We turned to another GIS specialist (who prefers to be anonymous) working with an international major for a different slant on GE in the enterprise. ‘GE is a double-edged sword. It’s great in creating greater awareness and accessibility of geo-information, but it dramatically raises user expectations of our corporate systems.’

ArcGlobe

‘A traditional Web-GIS environment, or even something like ArcGlobe looks rather clunky in comparison. Lay users do not appreciate the effort of loading high-res global imagery, or the licensing costs/models of satellite imagery. Once ESRI’s Google Earth look-alike, ArcGIS Explorer, is out, I think we will push that as our primary front end. Meanwhile we are not stopping people from using Google, but we are trying to educate them about what they are seeing in terms of positional accuracy and imagery vintage.’

Breakthrough

‘So I think it’s a breakthrough. It’s a disruptive development that is good for everyone as it forces software vendors to have a fresh look at interfaces which haven’t changed in 10 years. I’m not surprised reading in your journal about people already coming out with Google Earth-based data mining systems. However it poses a challenge in education because a good interface does not automatically mean good data, and there’s no point in sticking it on top of rubbish legacy data. I think that’s where most expectations need to be managed.’

Marketing ploy?

My personal opinion is that the GE debate cuts to the heart of web services and what XML is about. If you think that web services are mainly about making the programmer’s life easier, or that they are just another marketing ploy then OK, jump on the bandwagon.

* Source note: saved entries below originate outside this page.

(** * Further properties of the code *)

(** ** The oracle as an equivalence *)

(** X1. [areQueryValuesEqual] answers [true] exactly for two values of the
    same shape and content: it is reflexive and transitive, an array is
    equal only to an array with the same elements in the same order, and
    [null], [undefined] and the empty string are three different values. *)
Theorem equality_is_structural :
  (forall a b, areQueryValuesEqual a b = true <-> a = b) /\
  (forall a, areQueryValuesEqual a a = true) /\
  (forall a b c,
     areQueryValuesEqual a b = true -> areQueryValuesEqual b c = true ->
     areQueryValuesEqual a c = true) /\
  (forall x y l l',
     areQueryValuesEqual (Arr (x :: y :: l)) (Arr (y :: x :: l')) = true ->
     x = y) /\
  areQueryValuesEqual q_null q_undefined = false /\
  areQueryValuesEqual q_null (q_string "") = false.
Proof.
  split; [apply areQueryValuesEqual_spec |].
  split; [apply areQueryValuesEqual_refl |].
  split; [|split; [|done]].
  - intros a b c Hab Hbc. apply areQueryValuesEqual_spec in Hab, Hbc.
    subst. apply areQueryValuesEqual_refl.
  - intros x y l l' Heq. apply areQueryValuesEqual_spec in Heq.
    by injection Heq.
Qed.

Validate, validate, validate…

If instead you think, as I do, that web services are potentially a solution to the interoperability issue and that the most important thing about XML is data validation via the schema, then some circumspection and IT dirigisme may be a necessary evil in holding everything together. Until, at least, Google publishes a validating schema that turns its GIS data browser into an enterprise-strength tool.

* Petroleum Network Continuing Education—Data and Information Conference, Houston 2006.